§ **Dataset items**:
(* ===== verification/RoomState.v ===== *)
(** A room's state and the operations of its context: the live socket set, the
    attachments, the wrapped close ([RoomContext] of [host/runtime.js]) and the
    room's storage ([RoomStorage] of [host/storage.js]), as effects the handlers
    of file Room are written with. *)

From Stdlib Require Import Ascii SpecFloat.
From S2P Require Import Prelude Bytes Json Transcript Storage.

(** ** Data *)

Inductive sstate : Type := SHello | SChallenged | SAdmitted.
#[export] Instance sstate_eq_dec : EqDecision sstate.
Proof. solve_decision. Defined.

(** What [serializeAttachment] stores on a socket; [srole] is absent in the
    hello state, [nonce] is the challenge sent. *)
Record attachment := Att {
  state : sstate;
  srole : option role;
  nonce : string;
  roomName : string;
  tag : option string;
  nonDisplacing : bool;
  connectedAt : Z;
}.

(** The values a room stores. *)
Inductive value : Type :=
| VString (s : string)
| VNumber (n : Z)
| VQuota (dayStart bytes : Z)
| VChallenge (expiresAt : Z)
| VTicket (expiresAt : Z) (keyId publicKey : string)
| VRegToken (expiresAt : Z) (attest : option (string * string)).

Definition expiresAt (v : value) : option Z :=
  match v with
  | VChallenge e | VTicket e _ _ | VRegToken e _ => Some e
  | _ => None
  end.

(** [rec.expiresAt < now] *)
Definition expired (v : value) (now : Z) : bool :=
  match expiresAt v with Some e => e <? now | None => false end.

(** A string value used as a condition. *)
Definition truthy_value (v : option value) : option string :=
  match v with Some (VString s) => if String.eqb s "" then None else Some s | _ => None end.

(** A frame, as the socket library delivers it. *)
Record frame := Frame { binary : bool; payload : string }.

(** UTF-16 code units of a UTF-8 string. *)
Fixpoint utf16_length (s : string) : Z :=
  match s with
  | EmptyString => 0
  | String c s' =>
      let n := Z.of_nat (nat_of_ascii c) in
      (if (128 <=? n) && (n <? 192) then 0 else if 240 <=? n then 2 else 1) + utf16_length s'
  end.

(** [message.length] of a string, [message.byteLength] of a buffer. *)
Definition frame_size (f : frame) : Z :=
  if binary f then Z.of_nat (String.length (payload f)) else utf16_length (payload f).

Record window := Window { wstart : Z; wcount : Z }.

Record quota_rec := Quota { dayStart : Z; qbytes : Z }.

Inductive initiator : Type := by_relay | by_remote | by_error.

(** Sockets, by a number of their own. *)
Notation websocket := nat (only parsing).

(** What the room does to the outside, in order. *)
Inductive output : Type :=
| Sent (ws : nat) (message : json)
| Relayed (ws : nat) (message : frame)
| Closed (ws : nat) (code : Z) (reason : string)
| Replied (req : nat) (status : Z) (body : json)
| LogDisconnect (who : initiator) (att : option attachment) (code : option Z) (reason : option string)
| LogLifecycle (event : string) (tag : option string) (r : option role) (extra : string).


Record room := Room {
  sockets : list websocket;                 (* ctx._sockets *)
  attachments : gmap websocket attachment;  (* ws._attachment *)
  serverClosed : gset websocket;            (* ws._serverClosed *)
  closeFrameReceived : gset websocket;      (* ws._closeFrameReceived *)
  storage : rstore value;
  alarmAt : option Z;                       (* ctx._alarmAt: the armed timer *)
  admissionWindow : window;
  frameWindow : window;
  quota : option quota_rec;
  quotaFlushedBytes : Z;
  trace : list output;
}.

(** The constructor of [Room], on its persisted storage. *)
Definition new_room (st : rstore value) : room :=
  Room [] ∅ ∅ ∅ st None (Window 0 0) (Window 0 0) None 0 [].

(** ** Field updates *)

Definition set_sockets (l : list websocket) (s : room) : room :=
  Room l (attachments s) (serverClosed s) (closeFrameReceived s) (storage s) (alarmAt s) (admissionWindow s)
    (frameWindow s) (quota s) (quotaFlushedBytes s) (trace s).
Definition set_attachments (m : gmap websocket attachment) (s : room) : room :=
  Room (sockets s) m (serverClosed s) (closeFrameReceived s) (storage s) (alarmAt s) (admissionWindow s)
    (frameWindow s) (quota s) (quotaFlushedBytes s) (trace s).
Definition set_serverClosed (c : gset websocket) (s : room) : room :=
  Room (sockets s) (attachments s) c (closeFrameReceived s) (storage s) (alarmAt s) (admissionWindow s)
    (frameWindow s) (quota s) (quotaFlushedBytes s) (trace s).
Definition set_closeFrameReceived (c : gset websocket) (s : room) : room :=
  Room (sockets s) (attachments s) (serverClosed s) c (storage s) (alarmAt s) (admissionWindow s)
    (frameWindow s) (quota s) (quotaFlushedBytes s) (trace s).
Definition set_storage (st : rstore value) (s : room) : room :=
  Room (sockets s) (attachments s) (serverClosed s) (closeFrameReceived s) st (alarmAt s) (admissionWindow s)
    (frameWindow s) (quota s) (quotaFlushedBytes s) (trace s).
Definition set_alarmAt (a : option Z) (s : room) : room :=
  Room (sockets s) (attachments s) (serverClosed s) (closeFrameReceived s) (storage s) a
    (admissionWindow s) (frameWindow s) (quota s) (quotaFlushedBytes s) (trace s).
Definition set_admissionWindow (w : window) (s : room) : room :=
  Room (sockets s) (attachments s) (serverClosed s) (closeFrameReceived s) (storage s) (alarmAt s) w
    (frameWindow s) (quota s) (quotaFlushedBytes s) (trace s).
Definition set_frameWindow (w : window) (s : room) : room :=
  Room (sockets s) (attachments s) (serverClosed s) (closeFrameReceived s) (storage s) (alarmAt s)
    (admissionWindow s) w (quota s) (quotaFlushedBytes s) (trace s).
Definition set_quota (q : option quota_rec) (flushed : Z) (s : room) : room :=
  Room (sockets s) (attachments s) (serverClosed s) (closeFrameReceived s) (storage s) (alarmAt s)
    (admissionWindow s) (frameWindow s) q flushed (trace s).
Definition push (o : output) (s : room) : room :=
  Room (sockets s) (attachments s) (serverClosed s) (closeFrameReceived s) (storage s) (alarmAt s)
    (admissionWindow s) (frameWindow s) (quota s) (quotaFlushedBytes s) (trace s ++ [o]).

(** ** The context's operations *)

#[local] Open Scope eff_scope.

Definition getWebSockets : Eff room (list websocket) := eget sockets.
Definition deserializeAttachment (ws : websocket) : Eff room (option attachment) :=
  eget (fun s => attachments s !! ws).
Definition serializeAttachment (ws : websocket) (a : attachment) : Eff room unit :=
  emod (fun s => set_attachments (<[ws := a]> (attachments s)) s).

(** [ctx.acceptWebSocket(ws)]: a socket of the set once, at its end. *)
Definition acceptWebSocket (ws : websocket) : Eff room unit :=
  emod (fun s => set_sockets (if decide (ws ∈ sockets s) then sockets s else sockets s ++ [ws]) s).

Definition remove_socket (ws : websocket) : Eff room unit :=
  emod (fun s => set_sockets (filter (fun x => x <> ws) (sockets s)) s).

(** The wrapped [ws.close]: a server-initiated close is marked, and the socket
    leaves the routable set at once. *)
Definition ws_close (ws : websocket) (code : Z) (reason : string) : Eff room unit :=
  emod (fun s => if decide (ws ∈ closeFrameReceived s) then s
                 else set_serverClosed ({[ws]} ∪ serverClosed s) s) ;;;
  remove_socket ws ;;;
  emod (push (Closed ws code reason)).

Definition send (ws : websocket) (message : json) : Eff room unit := emod (push (Sent ws message)).
Definition log (o : output) : Eff room unit := emod (push o).

(** Room storage. *)
Definition step_storage (o : op value) : Eff room (reply value) := fun s =>
  let '(r, st) := room_step (storage s) o in (Done r, set_storage st s).

Definition sget (key : string) : Eff room (option value) :=
  r <- step_storage (Get key) ;; eret (match r with RValue v => v | _ => None end).
Definition sput (key : string) (v : value) : Eff room unit :=
  step_storage (Put key v) ;;; eret tt.
Definition sdelete (key : string) : Eff room bool :=
  r <- step_storage (Delete key) ;; eret (match r with RBool b => b | _ => false end).
Definition slist (prefix : string) : Eff room (list (string * value)) :=
  r <- step_storage (List_ prefix) ;; eret (match r with RList l => l | _ => [] end).
Definition sgetAlarm : Eff room (option Z) :=
  r <- step_storage GetAlarm ;; eret (match r with RAlarm a => a | _ => None end).
(** [_reschedule]: the storage tells the context of every alarm change. *)
Definition reschedule (o : op value) : Eff room unit :=
  match alarm_change o with Some a => emod (set_alarmAt a) | None => eret tt end.
Definition ssetAlarm (at_ : Z) : Eff room unit :=
  step_storage (SetAlarm at_) ;;; reschedule (SetAlarm at_).
Definition sdeleteAll : Eff room unit := step_storage DeleteAll ;;; eret tt.
Definition sdeleteAlarm : Eff room unit := step_storage DeleteAlarm ;;; reschedule DeleteAlarm.

(** JSON messages and bodies. *)
Definition json_ok : list (string * json) := [("ok", JBool true)].
Definition json_error (e : string) : json := JObj [("ok", JBool false); ("error", JStr e)].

§ **BRIEF**: Once you reach the line with "(** A string value used as a condition. *)" in the data above, copy it and every line after it exactly, up to and including the line with "(** Sockets, by a number of their own. *)".

§ **SOLUTION FOR THIS TASK**:
(** A string value used as a condition. *)
Definition truthy_value (v : option value) : option string :=
  match v with Some (VString s) => if String.eqb s "" then None else Some s | _ => None end.

(** A frame, as the socket library delivers it. *)
Record frame := Frame { binary : bool; payload : string }.

(** UTF-16 code units of a UTF-8 string. *)
Fixpoint utf16_length (s : string) : Z :=
  match s with
  | EmptyString => 0
  | String c s' =>
      let n := Z.of_nat (nat_of_ascii c) in
      (if (128 <=? n) && (n <? 192) then 0 else if 240 <=? n then 2 else 1) + utf16_length s'
  end.

(** [message.length] of a string, [message.byteLength] of a buffer. *)
Definition frame_size (f : frame) : Z :=
  if binary f then Z.of_nat (String.length (payload f)) else utf16_length (payload f).

Record window := Window { wstart : Z; wcount : Z }.

Record quota_rec := Quota { dayStart : Z; qbytes : Z }.

Inductive initiator : Type := by_relay | by_remote | by_error.

(** Sockets, by a number of their own. *)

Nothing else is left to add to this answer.